(** Configuration: [vtk_filename], [solution_filename], [train_epoch]
    ([epochs]), and the number of interior points
    [len(pde_disc.geometry.interior)]. *)
Variables vtk_filename solution_filename : string.
Variable train_epoch : nat.
Variable n_interior : nat.

(** [labels], [labels_attr] as [algo.create_labels] made them, and the
    collaborators the loop calls: [algo.feed_data_interior_cur],
    [algo.feed_data_user_cur], [algo.feed_data_user_next],
    [data_parallel_partition(labels, time_step=i)] and
    [exe.run(main_program, feed=feeds, fetch_list=fetches)], which returns the
    fetched arrays ([total_loss] first, then one array per network output).
    The feed functions are taken as functions of their arguments: what they
    return is what the loop goes on with. *)
Variable labels : list Tensor.
Variable labels_attr : Attr.
Variable feed_data_interior_cur : list Tensor → Attr → list (list A) → list Tensor.
Variable feed_data_user_cur : list Tensor → Attr → list (list A) → list Tensor.
Variable feed_data_user_next : list Tensor → Attr → list (list A) → list Tensor.
Variable data_parallel_partition : list Tensor → nat → list Tensor.
Variable exe_run : W → gmap string Tensor → W * list (list (list A)).

(** What the loop does to the outside, in order.  Console output and the
    wall-clock timers ([build_flag], [st]) are not modelled. *)
Inductive event : Type :=
| ExeRun (feeds : gmap string Tensor) (fetched : list (list (list A)))
| SaveVtk (filename : string) (data : list (list (list A)))
| SaveNpy (filename : string) (data : list (list (list A))).

Record world : Type := {
  disk : fs_world (A:=A);
  exe : W;
  log : list event
}.

(** The variables that live across iterations of the time loop. [out] is
    unbound until the first [exe.run]. *)
Record carry : Type := {
  current_interior : list (list A);
  current_user : list (list A);
  out : option (list (list (list A)));
  feeds : gmap string Tensor
}.

Definition on_disk {X : Type} (m : M (S:=fs_world) X) : M (S:=world) X :=
  fun w => let '(r, d) := m (disk w) in
           (r, {| disk := d; exe := exe w; log := log w |}).

(** A call to the executor or to a writer of [psci.visu] is recorded in the
    log.  What the writers put on disk is not followed: their files are no
    entries of the accessor's [files]. *)
Definition emit (e : event) : M (S:=world) unit :=
  modify (fun w => {| disk := disk w; exe := exe w; log := log w ++ [e] |}).

(** [out = exe.run(main_program, feed=feeds, fetch_list=fetches)] *)
Definition run_executor (fd : gmap string Tensor)
  : M (S:=world) (list (list (list A))) :=
  fun w => let '(st, fetched) := exe_run (exe w) fd in
           (inr fetched,
            {| disk := disk w; exe := st; log := log w ++ [ExeRun fd fetched] |}).

(** [for j in range(len(self_lables)): feeds['label' + str(j)] = self_lables[j]],
    from index [j] on. *)
Fixpoint feed_labels_from (j : nat) (self_lables : list Tensor)
    (fd : gmap string Tensor) : gmap string Tensor :=
  match self_lables with
  | [] => fd
  | x :: rest => feed_labels_from (S j) rest (<["label" +:+ pretty j := x]> fd)
  end.

Definition feed_labels (self_lables : list Tensor) (fd : gmap string Tensor)
  : gmap string Tensor :=
  feed_labels_from 0 self_lables fd.

(** Lines 232-241 as one function: the labels of iteration [i]. *)
Definition step_labels (i : nat) (cur_interior cur_user real : list (list A))
  : list Tensor :=
  let self_lables := feed_data_interior_cur labels labels_attr cur_interior in
  let self_lables := feed_data_user_cur self_lables labels_attr cur_user in
  let self_lables := feed_data_user_next self_lables labels_attr real in
  data_parallel_partition self_lables i.

(** Lines 247-253: [k] more passes of the epoch loop. *)
Fixpoint epoch_loop (k : nat) (fd : gmap string Tensor)
    (o : option (list (list (list A))))
  : M (S:=world) (option (list (list (list A)))) :=
  match k with
  | O => ret o
  | S k' => let* fetched := run_executor fd in epoch_loop k' fd (Some fetched)
  end.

###

▶ Action item: Give all of the material again, exactly.

▶ Output for this exercise:
(** Configuration: [vtk_filename], [solution_filename], [train_epoch]
    ([epochs]), and the number of interior points
    [len(pde_disc.geometry.interior)]. *)
Variables vtk_filename solution_filename : string.
Variable train_epoch : nat.
Variable n_interior : nat.

(** [labels], [labels_attr] as [algo.create_labels] made them, and the
    collaborators the loop calls: [algo.feed_data_interior_cur],
    [algo.feed_data_user_cur], [algo.feed_data_user_next],
    [data_parallel_partition(labels, time_step=i)] and
    [exe.run(main_program, feed=feeds, fetch_list=fetches)], which returns the
    fetched arrays ([total_loss] first, then one array per network output).
    The feed functions are taken as functions of their arguments: what they
    return is what the loop goes on with. *)
Variable labels : list Tensor.
Variable labels_attr : Attr.
Variable feed_data_interior_cur : list Tensor → Attr → list (list A) → list Tensor.
Variable feed_data_user_cur : list Tensor → Attr → list (list A) → list Tensor.
Variable feed_data_user_next : list Tensor → Attr → list (list A) → list Tensor.
Variable data_parallel_partition : list Tensor → nat → list Tensor.
Variable exe_run : W → gmap string Tensor → W * list (list (list A)).

(** What the loop does to the outside, in order.  Console output and the
    wall-clock timers ([build_flag], [st]) are not modelled. *)
Inductive event : Type :=
| ExeRun (feeds : gmap string Tensor) (fetched : list (list (list A)))
| SaveVtk (filename : string) (data : list (list (list A)))
| SaveNpy (filename : string) (data : list (list (list A))).

Record world : Type := {
  disk : fs_world (A:=A);
  exe : W;
  log : list event
}.

(** The variables that live across iterations of the time loop. [out] is
    unbound until the first [exe.run]. *)
Record carry : Type := {
  current_interior : list (list A);
  current_user : list (list A);
  out : option (list (list (list A)));
  feeds : gmap string Tensor
}.

Definition on_disk {X : Type} (m : M (S:=fs_world) X) : M (S:=world) X :=
  fun w => let '(r, d) := m (disk w) in
           (r, {| disk := d; exe := exe w; log := log w |}).

(** A call to the executor or to a writer of [psci.visu] is recorded in the
    log.  What the writers put on disk is not followed: their files are no
    entries of the accessor's [files]. *)
Definition emit (e : event) : M (S:=world) unit :=
  modify (fun w => {| disk := disk w; exe := exe w; log := log w ++ [e] |}).

(** [out = exe.run(main_program, feed=feeds, fetch_list=fetches)] *)
Definition run_executor (fd : gmap string Tensor)
  : M (S:=world) (list (list (list A))) :=
  fun w => let '(st, fetched) := exe_run (exe w) fd in
           (inr fetched,
            {| disk := disk w; exe := st; log := log w ++ [ExeRun fd fetched] |}).

(** [for j in range(len(self_lables)): feeds['label' + str(j)] = self_lables[j]],
    from index [j] on. *)
Fixpoint feed_labels_from (j : nat) (self_lables : list Tensor)
    (fd : gmap string Tensor) : gmap string Tensor :=
  match self_lables with
  | [] => fd
  | x :: rest => feed_labels_from (S j) rest (<["label" +:+ pretty j := x]> fd)
  end.

Definition feed_labels (self_lables : list Tensor) (fd : gmap string Tensor)
  : gmap string Tensor :=
  feed_labels_from 0 self_lables fd.

(** Lines 232-241 as one function: the labels of iteration [i]. *)
Definition step_labels (i : nat) (cur_interior cur_user real : list (list A))
  : list Tensor :=
  let self_lables := feed_data_interior_cur labels labels_attr cur_interior in
  let self_lables := feed_data_user_cur self_lables labels_attr cur_user in
  let self_lables := feed_data_user_next self_lables labels_attr real in
  data_parallel_partition self_lables i.

(** Lines 247-253: [k] more passes of the epoch loop. *)
Fixpoint epoch_loop (k : nat) (fd : gmap string Tensor)
    (o : option (list (list (list A))))
  : M (S:=world) (option (list (list (list A)))) :=
  match k with
  | O => ret o
  | S k' => let* fetched := run_executor fd in epoch_loop k' fd (Some fetched)
  end.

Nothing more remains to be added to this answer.